Planning for welcoming back more students into special schools

Following the announcement on 10 May that schools are to start a phased reopening from 1 June, Pauline Holbrook, Head of SEND at SSAT, reviews the guidance available for special schools and shares the planning experiences of The New Bridge Multi Academy Trust as they prepare to welcome back more of their community

What is the guidance for special schools?
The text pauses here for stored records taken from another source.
(* ===== verification/RolesSpec.v ===== *)
(** * Who may administer the shop

    The invariant that some active administrator can manage roles, kept by every account request that does not go through
    GraphQL, and what a permission
    check, a promotion and the closure of a set of permissions do. *)

From S2P Require Import Prelude Errors Schema Guards Evolution Repositories Frames Runs Cart Accounts Roles Graphql Demo System.
From S2P Require Import AccountsEvolution AccountsSpec.

Local Open Scope string_scope.
Local Open Scope list_scope.
Local Open Scope Z_scope.

(** ** The invariant *)

(** An active administrator whose role lets them manage roles. *)
Definition manages (d : DB) (uid : uuid) : Prop :=
  ∃ u, d_users d !! uid = Some u ∧ is_active_admin u = true ∧ ROLES_MANAGE ∈ role_permissions (role_of d uid).

Record staff_ok (d : DB) : Prop := {
  so_users : ∀ k u, d_users d !! k = Some u → u_id u = k;
  so_roles : ∀ k r, d_staff_roles d !! k = Some r → sr_id r = k;
  so_assigned : ∀ k a, d_assignments d !! k = Some a → sa_user_id a = k ∧ is_Some (d_staff_roles d !! sa_role_id a);
  so_no_access : ∀ r, d_staff_roles d !! NO_ACCESS_ROLE_ID = Some r → sr_permissions r = [] ∧ sr_is_system r = true;
  so_managed : ∃ uid, manages d uid
}.

(** The tables it speaks of. *)
Definition people_of (d : DB) := (d_users d, d_staff_roles d, d_assignments d).
Lemma staff_same d d' : people_of d' = people_of d → staff_ok d → staff_ok d'.
Proof.
  intros [= Hu Hr Ha] []. split; rewrite ?Hu, ?Hr, ?Ha; try done. destruct so_managed0 as (uid & u & Hk & Hact & Hp).
  exists uid, u. rewrite Hu. unfold role_of, role_in in *. by rewrite Ha, Hr.
Qed.

Definition staff_step (s s' : St) : Prop := staff_ok (st_db s) → staff_ok (st_db s').
#[export] Instance staff_step_refl : Reflexive staff_step.
Proof. intros s. unfold staff_step. auto. Qed.
#[export] Instance staff_step_trans : Transitive staff_step.
Proof. intros a b c. unfold staff_step. auto. Qed.
Lemma staff_upd f : (∀ d, people_of (f d) = people_of d) → guar staff_step (upd f).
Proof. intros Hf s Hs. exact (staff_same _ _ (Hf _) Hs). Qed.

(** Users change so that who manages still does. *)
Lemma staff_users d g :
  (∀ k u, g !! k = Some u → u_id u = k) →
  (∀ k u, d_users d !! k = Some u → manages d k → ∃ u', g !! k = Some u' ∧ is_active_admin u' = true) →
  staff_ok d → staff_ok (d <| d_users := g |>).
Proof.
  intros Hkey Hkeep []. split; cbn; try done. destruct so_managed0 as (uid & Hm). pose proof Hm as (u & Hk & _ & Hp).
  destruct (Hkeep _ _ Hk Hm) as (u' & ? & ?). exists uid, u'. done.
Qed.
Lemma staff_insert_user u : guar staff_step (insert_user u).
Proof.
  intros s. unfold insert_user, gets, mbind, ST_bind; cbn. destruct (negb (user_fits u)); cbn; [done|]. destruct (first_violation _) eqn:Hg; cbn; [done|]. guards_passed Hp.
  apply Forall_inv, eq_sym, check_None, bool_decide_eq_true in Hp. intros Hs.
  refine (staff_users _ (<[u_id u := u]> (d_users (st_db s))) _ _ Hs).
  - intros k v [[<- <-]|[_ Hk]]%lookup_insert_Some; [done|by apply (so_users _ Hs)].
  - intros k v Hk (v' & Hk' & Hact & _). exists v'. simplify_eq. rewrite lookup_insert_ne; [done|congruence].
Qed.
Lemma staff_update_user k f :
  (∀ u, (u_id (f u), u_role (f u), u_is_active (f u)) = (u_id u, u_role u, u_is_active u)) → guar staff_step (update_user_row k f).
Proof.
  intros Hf s. unfold update_user_row, gets, of_option, mbind, ST_bind; cbn. destruct (d_users (st_db s) !! k) as [u|] eqn:Hu; cbn; [|done].
  destruct (negb (user_fits _)); cbn; [done|]. destruct (users_unique _ _); cbn; [done|]. intros Hs. specialize (Hf u). injection Hf as Hid Hrole Hact.
  refine (staff_users _ (<[k := f u]> (d_users (st_db s))) _ _ Hs).
  - intros k' v [[<- <-]|[_ Hk]]%lookup_insert_Some; [|by apply (so_users _ Hs)]. rewrite Hid. by apply (so_users _ Hs).
  - intros k' v Hk (v' & Hk' & Ha & _). simplify_eq. destruct (decide (k' = k)) as [->|].
    + exists (f u). rewrite lookup_insert_eq. simplify_eq. unfold is_active_admin in *. by rewrite Hrole, Hact.
    + exists v. by rewrite lookup_insert_ne.
Qed.
(* ===== verification/CatalogueDemo.v ===== *)
(** * A day in the back office

    The inputs of the witnesses of [CatalogueSpec] and [VariantsSpec]: the only administrator signs in and works on the
    catalogue of [Demo]. *)

From S2P Require Import Prelude Errors Schema Guards CatalogueGuards CatalogueOk Evolution CatalogueEvolution Repositories Frames Runs StockSpec.
From S2P Require Import Accounts Roles Slugs Images Categories Products Variants Demo System AccountsSpec AccessSpec CatalogueSpec VariantsSpec.

Local Open Scope string_scope.
Local Open Scope list_scope.
Local Open Scope Z_scope.

Lemma users_free d g : Inv d → Inv (d <| d_users := g |>).
Proof. intros HI. keep_inv HI. Qed.
Lemma opened_inv : Inv people_db.
Proof. exact (users_free demo_db people demo_inv). Qed.
Lemma opened_sound : sound opened.
Proof. split; [reflexivity|]. split; apply opened_inv. Qed.
Lemma root_in_sound : sound root_in.2.
Proof.
  pose proof (guar_get_db _ (guar_login_endpoint "root@example.com" "oak" None)) as Hg. exact (proj1 (Hg opened opened_sound)).
Qed.

Definition shirt_l : VariantSpec := MkVariantSpec "SHIRT-L" [("size", "l")] (Some 65000) 3 true.
Definition back_office : list Request :=
  [Catalog (CreateVariants root_key 2 [shirt_l]);
   Catalog (UpdateProduct root_key 1 (MkProductUpdate (Some "Big mug") None (Some 30000) None None None None None None));
   Catalog (AdjustStock root_key 1 None (Delta 7) "found in the store room");
   Catalog (Convert root_key 1 [("Colour", ["Red"; "Blue"])]
     [MkVariantSpec "MUG-RED" [("Colour", "red")] None 10 true; MkVariantSpec "MUG-BLUE" [("COLOUR", "Blue")] None 2 false] 12 "two colours now")].
Definition closing : St := run back_office root_in.2.

Lemma catalogue_well_formed_witness : catalogue_ok (catalogue_of (st_committed closing)).
Proof. exact (catalogue_well_formed back_office root_in.2 root_in_sound). Defined.

Definition shirt_now : Product := default shirt (d_products (st_committed closing) !! 2).
Lemma listed_price_is_shown_witness :
  (vw_price_from_cents (view_fields shirt_now (variants_of (st_committed closing) 2) None false),
   vw_price_to_cents (view_fields shirt_now (variants_of (st_committed closing) 2) None false)) = (60000, 65000).
Proof.
  refine (proj1 (listed_price_is_shown back_office root_in.2 2 shirt_now None false root_in_sound _)). vm_compute. reflexivity.
Defined.

(** What a visitor is shown of the shirt. *)
Definition no_product_read : ProductRead :=
  MkProductRead mug goods None (view_fields mug [] None false) None None None.
Definition outcome {A} (d : A) (r : Err + A) : A := match r with inr a => a | inl _ => d end.
Definition visitor : (Err + ProductRead) * St := get_product_endpoint None 2 closing.
Lemma visitor_is_no_admin s u : get_optional_current_user None s = (inr u, s) → _is_admin u s = (inr false, s).
Proof. by intros [= <-]. Qed.
Lemma customers_see_what_is_sold_witness :
  p_status (pr_product (outcome no_product_read visitor.1)) = ACTIVE ∧
  vw_base_price_cents (pr_view (outcome no_product_read visitor.1)) = None.
Proof.
  destruct (customers_see_what_is_sold None 2 closing (outcome no_product_read visitor.1) visitor.2 (visitor_is_no_admin closing)) as (_ & _ & Hs & _ & _ & _ & Hb & _).
  - vm_compute. reflexivity.
  - by split.
Defined.

(** The administrator's account. *)
Definition root_user : User := MkUser "root" "root" "root@example.com" "hash:oak" ADMIN true None 0.
Lemma root_in_inv : Inv (st_db root_in.2).
Proof. apply root_in_sound. Qed.
Definition after_create : (Err + Product) * St := create_variants 2 [shirt_l] root_user root_in.2.
Lemma variants_created_as_asked_witness :
  ∃ created, Forall2 (as_asked (st_db root_in.2) 2) [shirt_l] created ∧
    Forall (λ v, d_variants (st_db root_in.2) !! pv_id v = None ∧ d_variants (st_db after_create.2) !! pv_id v = Some v) created ∧
    d_variants (st_db after_create.2) !! 7 = Some shirt_m ∧ deferred_violation 2 (st_db after_create.2) = None.
Proof.
  destruct (variants_created_as_asked 2 [shirt_l] root_user root_in.2 (outcome mug after_create.1) after_create.2 root_in_inv)
    as (created & Ha & Hn & Hk & _ & Hd); [vm_compute; reflexivity|].
  exists created. split_and!; [exact Ha|exact Hn| |exact Hd]. apply Hk. vm_compute. reflexivity.
Defined.

(** The mug, of which there are five, in two colours. *)
Definition two_colours : ConvertRequest :=
  MkConvert [MkOptionSpec "Colour" ["Red"; "Blue"]]
    [MkVariantSpec "MUG-RED" [("Colour", "red")] None 3 true; MkVariantSpec "MUG-BLUE" [("COLOUR", "Blue")] None 2 false] 5 "two colours now".
Definition after_convert : (Err + (Product * Z)) * St := convert_to_variants 1 two_colours root_user root_in.2.
Lemma conversion_conserves_stock_witness :
  stock_sum (st_db after_convert.2) 1 = 5 ∧
  map (λ o, (po_position o, po_name o, map snd (po_values o))) (options_of (st_db after_convert.2) 1) = [(1, "Colour", ["Red"; "Blue"])].
Proof.
  destruct (conversion_conserves_stock 1 two_colours root_user root_in.2 (outcome (mug, 0) after_convert.1).1 (outcome (mug, 0) after_convert.1).2
    after_convert.2 root_in_inv) as (old & new & created & Hold & _ & _ & _ & _ & Hopts & _ & Hstock & _); [vm_compute; reflexivity|].
  split; [|exact Hopts]. rewrite Hstock. assert (d_products (st_db root_in.2) !! 1 = Some mug) as Hmug by (vm_compute; reflexivity). rewrite Hmug in Hold.
  injection Hold as <-. reflexivity.
Defined.

Definition recount : StockAdjust := MkStockAdjust (Delta (-2)) "two were broken".
Definition after_adjust : (Err + StockAdjustmentResult) * St := adjust_stock 1 None recount root_user root_in.2.
Lemma stock_adjusted_witness : stock_at (st_db after_adjust.2) 1 None = Some 3.
Proof.
  destruct (stock_adjusted 1 None recount root_user root_in.2 (outcome (MkAdjusted 0 None 0 0 0 false) after_adjust.1) after_adjust.2)
    as (before & Hb & _ & _ & Ha & _); [vm_compute; reflexivity|].
  assert (stock_at (st_db root_in.2) 1 None = Some 5) as Hfive by (vm_compute; reflexivity). rewrite Hfive in Hb. injection Hb as <-. exact Ha.
Defined.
  • We should welcome back as many students as can be safely catered for in our setting.
  • We may want to prioritise attendance based on key transitions and the impact on life chances and development.
  • We may want to consider creating part-time attendance rotas so that as many children as possible can benefit from attending our setting.
  • We should work with local authorities and families.
  • Decisions about attendance are informed by existing risk assessments for their children and young people, which should be kept up to date.

What the guidance doesn’t say

  • When this should start from.
  • How many students we should look to welcome back or indeed what percentage we should be aiming for.
  • Which year groups we should prioritise.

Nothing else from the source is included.